Three Key Factors Redefining Crypto Market Dynamics

The political context has significantly improved with President Trump’s intervention in favor of the CLARITY law, which is currently stalled in Congress. JPMorgan analysts previously identified this legislation as a potential catalyst capable of reviving digital asset markets. The passage of this law by summer 2026 could provide the regulatory boost the industry needs.

On the infrastructure front, Kraken’s banking subsidiary recently obtained a master account with the Federal Reserve, granting it direct access to the central payment system. This represents a major structural step toward integrating native crypto companies into the U.S. financial system. Meanwhile, Morgan Stanley has amended its Bitcoin ETF applications by designating Coinbase Custody as co-custodian alongside Bank of New York Mellon, strengthening the growing role of crypto players within the institutional ecosystem.

The increasing participation of institutions is the third pillar of this transformation. These successive developments signal a gradual acceptance of the crypto sector by the world’s largest financial institutions, opening previously closed access pathways.

Bitcoin Rebound: Technical Signals and Fundamental Factors

Bitcoin has experienced a significant rebound, rising 4.12% over 24 hours and crossing the symbolic $70,000 threshold. The current price stands at $70.63K, with a weekly decline of -6.12%. This movement brings the largest cryptocurrency closer to a key resistance level around $75,000, considered strategic by many traders.

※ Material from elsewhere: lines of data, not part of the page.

(* ===================================================================== *)
(** * The catalog service *)
(* ===================================================================== *)

Lemma trimStart_blank (s : string) : isBlank s = true -> trimStart s = "".
Proof.
  induction s as [|c s IH]; simpl; [reflexivity|].
  rewrite andb_true_iff. intros [Hc Hs]. rewrite Hc. now apply IH.
Qed.

Lemma trimStart_not_blank (s : string) :
  isBlank s = false ->
  exists c s', trimStart s = String c s' /\ isWhiteSpace c = false.
Proof.
  induction s as [|c s IH]; simpl; [discriminate|].
  destruct (isWhiteSpace c) eqn:Hc; simpl.
  - apply IH.
  - intros _. now exists c, s.
Qed.

(** [s.trim()] is empty exactly when [s] holds white space only. *)
Lemma trim_empty_iff (s : string) : trim s = "" <-> isBlank s = true.
Proof.
  unfold trim. split.
  - intros H. destruct (isBlank s) eqn:Hb; [reflexivity|].
    destruct (trimStart_not_blank s Hb) as (c & s' & E & Hc).
    rewrite E in H. simpl in H. rewrite Hc in H. discriminate.
  - intros H. now rewrite trimStart_blank.
Qed.

Lemma newMySqlInfoService_cases (dbName : string) :
  (isBlank dbName = true ->
   newMySqlInfoService dbName = Rejected "invalid database name") /\
  (isBlank dbName = false ->
   newMySqlInfoService dbName = Resolved dbName).
Proof.
  unfold newMySqlInfoService. split; intros H.
  - apply trim_empty_iff in H. now rewrite H.
  - destruct (String.eqb_spec (trim dbName) "") as [E | _]; [|reflexivity].
    apply trim_empty_iff in E. congruence.
Qed.

(** X10: the constructor of [MySqlInfoService] throws exactly for a database
    name that is empty or made of white space only, and keeps any other
    name unchanged (not trimmed). *)
Theorem constructor_rejects_blank_names (dbName : string) :
  (newMySqlInfoService dbName = Rejected "invalid database name" <->
   isBlank dbName = true) /\
  (newMySqlInfoService dbName = Resolved dbName <->
   isBlank dbName = false).
Proof.
  destruct (newMySqlInfoService_cases dbName) as [Hb Hn].
  destruct (isBlank dbName).
  - rewrite (Hb eq_refl). split; split; trivial; discriminate.
  - rewrite (Hn eq_refl). split; split; trivial; discriminate.
Qed.

Section QueryProperties.

Variable TRow : Type.

Lemma pushAll_app (result : list TRow) : forall rows,
  pushAll rows result = (rows ++ result)%list.
Proof.
  unfold pushAll. induction result as [|r result IH]; intros rows; simpl.
  - now rewrite app_nil_r.
  - rewrite IH, <- app_assoc. reflexivity.
Qed.

(** X11: [query] resolves with the rows the client answered, in their order;
    it rejects with the error of [getConnection], or with the error of
    the client's query when that error is truthy. An error that is falsy
    (the empty text here) is logged and then dropped: [query] resolves
    with no row. *)
Theorem query_outcome (getConnection : Promise (Connection TRow))
  (text : string) (values : list string) :
  (forall err, getConnection = Rejected err ->
     snd (query getConnection text values) = Rejected err) /\
  (forall client result,
     getConnection = Resolved client ->
     client_query client text values = Resolved result ->
     snd (query getConnection text values) = Resolved result) /\
  (forall client err,
     getConnection = Resolved client ->
     client_query client text values = Rejected err ->
     err <> "" ->
     snd (query getConnection text values) = Rejected err) /\
  (forall client,
     getConnection = Resolved client ->
     client_query client text values = Rejected "" ->
     snd (query getConnection text values) = Resolved []).
Proof.
  unfold query. repeat split.
  - intros err ->. reflexivity.
  - intros client result -> H. simpl. rewrite H. simpl.
    now rewrite pushAll_app.
  - intros client err -> H Hne. simpl. rewrite H. simpl.
    destruct (String.eqb_spec err ""); [contradiction | reflexivity].
  - intros client -> H. simpl. rewrite H. reflexivity.
Qed.

(** X12: a connection that was obtained is released exactly once, as the last
    call of [query] and after the client's query, whether that query
    resolved or not; when no connection was obtained nothing is
    released. *)
Theorem query_releases_connection (getConnection : Promise (Connection TRow))
  (text : string) (values : list string) :
  (forall err, getConnection = Rejected err ->
     countEvents isRelease (fst (query getConnection text values)) = 0) /\
  (forall client, getConnection = Resolved client ->
     exists before,
       fst (query getConnection text values) = (before ++ [EvRelease])%list /\
       countEvents isRelease before = 0 /\
       In (EvClientQuery text values) before).
Proof.
  unfold query. split.
  - intros err ->. reflexivity.
  - intros client ->. simpl.
    destruct (client_query client text values) as [result|err]; simpl.
    + exists [EvGetConnection; EvClientQuery text values].
      repeat split; simpl; tauto.
    + exists [EvGetConnection; EvClientQuery text values;
              EvLoggerError mySqlMsgDbQueryError err].
      destruct (negb (err =? "")); repeat split; simpl; tauto.
Qed.


End QueryProperties.

(* ===================================================================== *)
(** * The command-line run *)
(* ===================================================================== *)

Section MainProperties.

Variable getTsType : MySqlColumn -> string.
Variable env : Environment.

(** The call of [writeSchemaFile] for an output. *)
Let toCall (outDir : string) (o : GenerateSchemaOutput)
  : string * string * string :=
  (outDir, schemaName o, content o).

Let written (outDir : string) (o : GenerateSchemaOutput) : Prop :=
  env_writeSchemaFile env outDir (schemaName o) (content o) = Resolved tt.

Lemma countEvents_app (f : Event -> bool) (t1 t2 : list Event) :
  countEvents f (t1 ++ t2)%list = countEvents f t1 + countEvents f t2.
Proof. unfold countEvents. now rewrite filter_app, length_app. Qed.

Lemma writeCalls_app (t1 t2 : list Event) :
  writeCalls (t1 ++ t2)%list = (writeCalls t1 ++ writeCalls t2)%list.
Proof. unfold writeCalls. now rewrite flat_map_app. Qed.

(** The loop calls [writeSchemaFile] on the outputs in order and stops
    after the first call that rejects. *)
Lemma writeLoop_calls (outDir : string) (outs : list GenerateSchemaOutput) :
  (exists k,
     writeCalls (fst (writeLoop env outDir outs)) =
       map (toCall outDir) (firstn k outs) /\
     (snd (writeLoop env outDir outs) = Resolved tt ->
      k = List.length outs)) /\
  (forall f, (forall d n b, f (EvWriteSchemaFile d n b) = false) ->
             countEvents f (fst (writeLoop env outDir outs)) = 0) /\
  (snd (writeLoop env outDir outs) = Resolved tt <->
   Forall (written outDir) outs).
Proof.
  induction outs as [|o outs IH]; simpl.
  - split; [|split].
    + exists 0. split; reflexivity.
    + reflexivity.
    + split; [constructor | reflexivity].
  - destruct IH as ((k & Hk & Hall) & Hcount & Hr).
    unfold call, bindT.
    destruct (env_writeSchemaFile env outDir (schemaName o) (content o))
      as [[]|err] eqn:E.
    + destruct (writeLoop env outDir outs) as [trace r]. simpl in *.
      split; [|split].
      * exists (S k). simpl. rewrite Hk. split; [reflexivity|].
        intros H. now rewrite (Hall H).
      * intros f Hf. unfold countEvents. simpl. rewrite Hf.
        exact (Hcount f Hf).
      * split.
        -- intros H. constructor; [exact E | now apply Hr].
        -- intros H. inversion H; subst. now apply Hr.
    + simpl. split; [|split].
      * exists 1. simpl. split; [reflexivity | discriminate].
      * intros f Hf. unfold countEvents. simpl. now rewrite Hf.
      * split; [discriminate|].
        intros H. inversion H as [|x l Hw _]; subst.
        unfold written in Hw. congruence.
Qed.

Lemma main_unfold :
  main getTsType env =
  match env_options env with
  | Rejected err => ([EvConsoleError err; EvExit (-1)], Resolved (-1)%Z)
  | Resolved options =>
      if trim (orDefault (opt_outdir options) "") =? "" then
        ([EvConsoleError "Output directory is required"; EvExit (-1)],
         Resolved (-1)%Z)
      else
        let dbOptions :=
          {| db_host := orDefault (opt_host options) "localhost";
             db_port := orDefault (opt_port options) "5432";
             db_user := orDefault (opt_user options) "";
             db_password := orDefault (opt_password options) "";
             db_database := orDefault (opt_database options) "" |} in
        match session getTsType env options with
        | (t, Resolved code) =>
            ((EvCreatePool dbOptions :: t ++ [EvPoolEnd; EvExit code])%list,
             Resolved code)
        | (t, Rejected err) =>
            ((EvCreatePool dbOptions :: t ++
              [EvPoolEnd; EvConsoleError err; EvExit (-1)])%list,
             Resolved (-1)%Z)
        end
  end.
Proof.
  unfold main, session.
  destruct (env_options env) as [options|err]; simpl; [|reflexivity].
  destruct (trim (orDefault (opt_outdir options) "") =? ""); simpl;
    [reflexivity|].
  destruct (env_selectOne env) as [[]|e1]; simpl; [|reflexivity].
  unfold newMySqlInfoService.
  destruct (trim (orDefault (opt_database options) "") =? ""); simpl;
    [reflexivity|].
  destruct (generate getTsType (env_catalog env)) as [outs|e2]; simpl;
    [|reflexivity].
  destruct (writeLoop env (trim (orDefault (opt_outdir options) "")) outs)
    as [tw [[]|e3]]; simpl; rewrite <- ?app_assoc; reflexivity.
Qed.

(** The session never rejects (its handler catches every error); it
    yields 0 exactly when each of its steps succeeded, and -1 otherwise;
    its calls of [writeSchemaFile] are a prefix of the outputs. *)
Lemma session_cases (options : Options) :
  let outDir := trim (orDefault (opt_outdir options) "") in
  exists t code,
    session getTsType env options = (t, Resolved code) /\
    (code = 0%Z \/ code = (-1)%Z) /\
    (code = 0%Z <->
     env_selectOne env = Resolved tt /\
     isBlank (orDefault (opt_database options) "") = false /\
     exists outs,
       generate getTsType (env_catalog env) = Resolved outs /\
       Forall (written outDir) outs) /\
    countEvents isPoolEnd t = 0 /\
    countEvents isCreatePool t = 0 /\
    (forall err, generate getTsType (env_catalog env) = Rejected err ->
                 writeCalls t = []) /\
    (forall outs, generate getTsType (env_catalog env) = Resolved outs ->
       exists k, writeCalls t = map (toCall outDir) (firstn k outs) /\
                 (code = 0%Z -> k = List.length outs)).
Proof.
  intros outDir. unfold session. fold outDir.
  destruct (env_selectOne env) as [[]|e1]; simpl.
  2:{ eexists; eexists. split; [reflexivity|].
      repeat split; try tauto; try discriminate.
      - intros [H _]; discriminate.
      - intros outs _. exists 0. split; [reflexivity | discriminate]. }
  destruct (newMySqlInfoService_cases (orDefault (opt_database options) ""))
    as [Hblank Hname].
  destruct (isBlank (orDefault (opt_database options) "")) eqn:Hb.
  { rewrite (Hblank eq_refl). simpl.
    eexists; eexists. split; [reflexivity|].
    repeat split; try tauto; try discriminate.
    - intros (_ & H & _); discriminate.
    - intros outs _. exists 0. split; [reflexivity | discriminate]. }
  rewrite (Hname eq_refl). simpl.
  destruct (generate getTsType (env_catalog env)) as [outs|e2]; simpl.
  2:{ eexists; eexists. split; [reflexivity|].
      repeat split; try tauto; try discriminate.
      intros (_ & _ & outs & H & _); discriminate. }
  generalize (writeLoop_calls outDir outs).
  destruct (writeLoop env outDir outs) as [tw [[]|e3]]; simpl;
    intros ((k & Hk & Hall) & Hcount & Hr).
  - eexists; eexists. split; [reflexivity|].
    rewrite app_nil_r.
    repeat split; try tauto; try discriminate.
    + exists outs. split; [reflexivity | now apply Hr].
    + change (EvPoolQuery "SELECT 1 AS success" :: tw)
        with ([EvPoolQuery "SELECT 1 AS success"] ++ tw)%list.
      rewrite countEvents_app, Hcount; reflexivity.
    + change (EvPoolQuery "SELECT 1 AS success" :: tw)
        with ([EvPoolQuery "SELECT 1 AS success"] ++ tw)%list.
      rewrite countEvents_app, Hcount; reflexivity.
    + intros outs' [= <-]. exists k. simpl. split; [exact Hk | tauto].
  - eexists; eexists. split; [reflexivity|].
    repeat split; try tauto; try discriminate.
    + intros (_ & _ & outs' & [= <-] & HF). apply Hr in HF. discriminate.
    + change (EvPoolQuery "SELECT 1 AS success" :: (tw ++ [EvConsoleError e3]))%list
        with ([EvPoolQuery "SELECT 1 AS success"] ++ tw ++ [EvConsoleError e3])%list.
      rewrite !countEvents_app, Hcount; reflexivity.
    + change (EvPoolQuery "SELECT 1 AS success" :: (tw ++ [EvConsoleError e3]))%list
        with ([EvPoolQuery "SELECT 1 AS success"] ++ tw ++ [EvConsoleError e3])%list.
      rewrite !countEvents_app, Hcount; reflexivity.
    + intros outs' [= <-]. exists k.
      change (EvPoolQuery "SELECT 1 AS success" :: (tw ++ [EvConsoleError e3]))%list
        with ([EvPoolQuery "SELECT 1 AS success"] ++ tw ++ [EvConsoleError e3])%list.
      rewrite !writeCalls_app. simpl. rewrite app_nil_r.
      split; [exact Hk | discriminate].
Qed.
(** C8, amended: a create request that is not accepted is answered [400]
    with the one error of the [message] path: the constraint that failed
    (missing value, minimum length or maximum length), whose text carries
    the length observed for the two length constraints and from which the
    constraint and the length can be read back; or, for a message that is an
    array or an object the schema cannot cast to a string, the failure of
    the cast with the rejected value.  Nothing is stored. *)
Theorem post_thoughts_reports_constraint (w : World) (body : JsObject) :
  status (post_thoughts body w).1 <> 201 ->
  ((exists c,
      violates (cast_value (prop body "message")) c /\
      (post_thoughts body w).1 = could_not_save (report c) /\
      (forall c', report c' = report c -> c' = c)) \/
   (exists x,
      prop body "message" = Some x /\
      uncastable x /\
      (post_thoughts body w).1 = cast_failure x)) /\
  docs (post_thoughts body w).2 = docs w /\
  log (post_thoughts body w).2 = log w.
Proof.
  rewrite post_thoughts_201_iff, post_thoughts_eq; cbn zeta.
  destruct (create_verdict (prop body "message")) as [e|] eqn:He;
    [intros _|intros H; contradiction H; reflexivity].
  split; [|split; reflexivity].
  destruct (create_verdict_Some _ _ He) as [(c & Hc & ->)|(x & Hx & Hu & ->)].
  - left. exists c. split; [exact Hc|]. split; [reflexivity|].
    intros c'. apply report_inj.
  - right. exists x. auto.
Qed.

Lemma post_thoughts_reports_constraint_witness :
  (exists c,
     violates (cast_value (prop (body_of "message" (text 141)) "message")) c /\
     (post_thoughts (body_of "message" (text 141)) empty_world).1
       = could_not_save (report c)) \/
  (exists x,
     prop (body_of "message" (text 141)) "message" = Some x /\
     uncastable x).
Proof.
  destruct (post_thoughts_reports_constraint empty_world
              (body_of "message" (text 141)))
    as [[(c & Hc & Hres & _)|(x & Hx & Hu & _)] _].
  - vm_compute. discriminate.
  - left. exists c. split; [exact Hc|exact Hres].
  - right. exists x. split; [exact Hx|exact Hu].
Defined.

(** ** Creation *)

(** The trip to the store keeps the length of a string. *)
Lemma toWellFormed_length_le n :
  forall s, (length s <= n)%nat -> length (toWellFormed s) = length s.
Proof.
  induction n as [|n IH]; intros [|c s] Hlen; cbn in *;
    try reflexivity; try lia.
  destruct (is_high_surrogate c).
  - destruct s as [|c' s]; [reflexivity|].
    destruct (is_low_surrogate c'); cbn [length];
      [rewrite IH by (cbn in Hlen; lia)|rewrite IH by lia]; reflexivity.
  - destruct (is_low_surrogate c); cbn [length]; rewrite IH by lia;
      reflexivity.
Qed.

Lemma toWellFormed_length s : length (toWellFormed s) = length s.
Proof. apply (toWellFormed_length_le (length s)). reflexivity. Qed.

(** A string without surrogates is stored as it is. *)
Lemma toWellFormed_plain s :
  Forall (fun c => is_high_surrogate c = false /\ is_low_surrogate c = false)
    s ->
  toWellFormed s = s.
Proof.
  induction 1 as [|c s [Hh Hl] Hs IH]; [reflexivity|].
  cbn. rewrite Hh, Hl, IH. reflexivity.
Qed.

(** C7: a successful create answers [201] with the full document built in
    memory: its [_id] comes from the server's ObjectId supply (and is new to
    the collection), its [message] is the posted text, its [hearts] is [0],
    and its [createdAt] is the clock reading of the handler, at or after the
    moment the request was issued.  The record stored has the same [_id],
    [hearts = 0] and [createdAt], and the message as the driver wrote it:
    the same text, with U+FFFD for unpaired surrogates if it has any. *)
Theorem post_thoughts_created (w : World) (elapsed : N) (body : JsObject) :
  status (post_thoughts body (tick elapsed w)).1 = 201 ->
  exists t s,
    (post_thoughts body (tick elapsed w)).1 = mkResponse 201 (JThought t) /\
    docs (post_thoughts body (tick elapsed w)).2 = docs w ++ [persisted t] /\
    _id t = nextId w /\
    (ids_fresh w -> Forall (fun d => _id d <> _id t) (docs w)) /\
    cast_text (prop body "message") = Some s /\
    message t = Some (JStr s) /\
    hearts t = 0 /\
    createdAt t = clock w + Z.of_N elapsed /\
    clock w <= createdAt t /\
    persisted t
      = mkThought (nextId w) (Some (JStr (toWellFormed s))) 0
          (clock w + Z.of_N elapsed) /\
    (toWellFormed s = s -> persisted t = t).
Proof.
  intros Hok.
  pose proof (proj1 (post_thoughts_201_iff _ _) Hok) as Hv.
  destruct (proj1 (create_verdict_None _) Hv) as (s & Hs & _).
  rewrite post_thoughts_eq, Hv; cbn zeta.
  assert (Hm : cast_value (prop body "message") = Some (JStr s)).
  { unfold cast_value. apply cast_text_Some in Hs. rewrite Hs. reflexivity. }
  rewrite Hm.
  exists (mkThought (nextId w) (Some (JStr s)) 0 (clock w + Z.of_N elapsed)), s.
  cbn. split; [reflexivity|]. split; [reflexivity|]. split; [reflexivity|].
  split.
  { unfold ids_fresh. intros Hfresh.
    eapply Forall_impl; [exact Hfresh|]. cbn. intros d Hd. lia. }
  split; [exact Hs|]. split; [reflexivity|]. split; [reflexivity|].
  split; [reflexivity|]. split; [lia|]. split; [reflexivity|].
  unfold persisted; cbn. intros ->. reflexivity.
Qed.

Lemma post_thoughts_created_witness :
  exists t,
    (post_thoughts lone_surrogate_body (tick 3 empty_world)).1
      = mkResponse 201 (JThought t) /\
    docs (post_thoughts lone_surrogate_body (tick 3 empty_world)).2
      = [persisted t] /\
    message t = Some (JStr (55357%N :: lit "abcd")) /\
    message (persisted t) = Some (JStr (65533%N :: lit "abcd")) /\
    hearts (persisted t) = 0 /\ clock empty_world <= createdAt t.
Proof.
  destruct (post_thoughts_created empty_world 3 lone_surrogate_body)
    as (t & s & Hres & Hdocs & _ & _ & Hs & Hm & _ & _ & Hc & Hp & _).
  - reflexivity.
  - injection Hs as <-.
    exists t. split; [exact Hres|]. split; [exact Hdocs|].
    split; [exact Hm|]. rewrite Hp. split; [reflexivity|].
    split; [reflexivity|exact Hc].
Defined.

(** C10: the create handler reads the body through [req.body.message] only:
    two bodies with the same [message] get the same response and leave the
    same world, whatever their other fields; a created document always has
    [hearts = 0] and the handler's clock reading as [createdAt]. *)
Theorem post_thoughts_reads_message_only (w : World) (body1 body2 : JsObject) :
  prop body1 "message" = prop body2 "message" ->
  post_thoughts body1 w = post_thoughts body2 w /\
  (forall t, json (post_thoughts body1 w).1 = JThought t ->
     hearts t = 0 /\ createdAt t = clock w /\ _id t = nextId w).
Proof.
  intros Hm. rewrite !post_thoughts_eq, Hm; cbn zeta.
  split; [reflexivity|].
  destruct (create_verdict (prop body2 "message")); cbn;
    intros t [= <-]; cbn; auto.
Qed.

Lemma post_thoughts_reads_message_only_witness :
  crafted_body <> plain_body /\
  post_thoughts crafted_body empty_world = post_thoughts plain_body empty_world.
Proof.
  split.
  - intros H. apply (f_equal (fun b => prop b "hearts")) in H.
    vm_compute in H. discriminate H.
  - apply (post_thoughts_reads_message_only empty_world
             crafted_body plain_body).
    reflexivity.
Defined.

(** ** Likes *)

Lemma includes_add_remove v :
  includes ["add"; "remove"]%string v = true <->
  v = add_action \/ v = remove_action.
Proof.
  unfold includes, add_action, remove_action; cbn -[lit].
  rewrite !orb_true_iff, !bool_decide_eq_true. intuition discriminate.
Qed.

Lemma put_like_invalid id body w :
  prop body "action" <> add_action ->
  prop body "action" <> remove_action ->
  put_like id body w =
    (mkResponse 400 (JError (lit "Invalid action. Use 'add' or 'remove'.")), w).
Proof.
  intros Ha Hr. unfold put_like.
  destruct (includes _ _) eqn:Hin; [|reflexivity].
  apply includes_add_remove in Hin. tauto.
Qed.

Lemma put_like_valid id body w :
  prop body "action" = add_action \/ prop body "action" = remove_action ->
  put_like id body w =
    match castObjectId id with
    | None =>
        (mkResponse 500
           (JErrorDetails (lit "Failed to update like") (CastError id "_id")),
         w)
    | Some oid =>
        let u := Inc_hearts (delta_of (prop body "action")) in
        let w' := mkWorld (findOneAndUpdate oid u (docs w)).2 (nextId w)
                          (clock w) (log w ++ [OpFindOneAndUpdate oid u]) in
        match (findOneAndUpdate oid u (docs w)).1 with
        | None => (mkResponse 404 (JError (lit "Thought not found")), w')
        | Some t => (mkResponse 200 (JThought t), w')
        end
    end.
Proof.
  intros Hv. apply includes_add_remove in Hv.
  unfold put_like, bind, Thought_findByIdAndUpdate, delta_of, add_action.
  rewrite Hv; cbn [negb].
  destruct (castObjectId id) as [oid|]; [|reflexivity].
  destruct (bool_decide _); cbn;
    destruct (findOneAndUpdate oid _ (docs w)) as [[t|] l]; reflexivity.
Qed.

Lemma findOneAndUpdate_missing oid u l :
  findById oid l = None -> findOneAndUpdate oid u l = (None, l).
Proof.
  induction l as [|t l IH]; cbn; [reflexivity|].
  destruct (bool_decide (_id t = oid)); [discriminate|].
  intros H. rewrite (IH H). reflexivity.
Qed.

Improved market sentiment and fundamentals are also reflected in the performance of major altcoins. Ether, Solana, and Dogecoin have each gained about 5%, while crypto-related mining stocks posted gains alongside the overall rise in stock markets, with the S&P 500 and Nasdaq each closing up 1.2%.

Lau emphasizes that market sentiment has qualitatively improved in recent weeks, supported by three vectors: regulatory momentum, gradual crypto integration into the financial system, and ongoing institutional adoption. “The industry could potentially reach an inflection point. This evolution shows some solidity,” the analyst said.

Risks of a Bull Trap: What Traders Should Watch

However, consensus is not unanimous on the sustainability of this rebound. Some traders warn that the current move could reproduce a classic bull trap — a brief bullish breakout that attracts buyers before turning back down.

The main risks identified concern the large amount of supply pending at higher levels and positioning in derivatives markets. Several analysts believe that a rebound holding within the $72,000 to $76,000 range might attract more sellers than confirm a durable bullish trend. This price zone is a critical area where institutional buyers’ intentions will be tested.

Short-Term Outlook: Where Are the Crypto Markets Heading?

The immediate evolution will largely depend on the stabilization of oil prices and geopolitical conditions affecting the Strait of Hormuz. Maintaining stability could support a new attempt at the $74,000 to $76,000 zone. Conversely, deterioration might push prices back toward the mid-$60,000s.

The crypto industry is at a critical juncture where multiple catalysts are converging. Regulatory improvements, institutional integration, and political support create a potentially favorable environment. However, caution remains warranted given mixed technical signals and correction risks. The next significant move by Bitcoin should reveal whether this phase of transformation is part of a sustainable trend or a temporary oscillation in the digital asset market.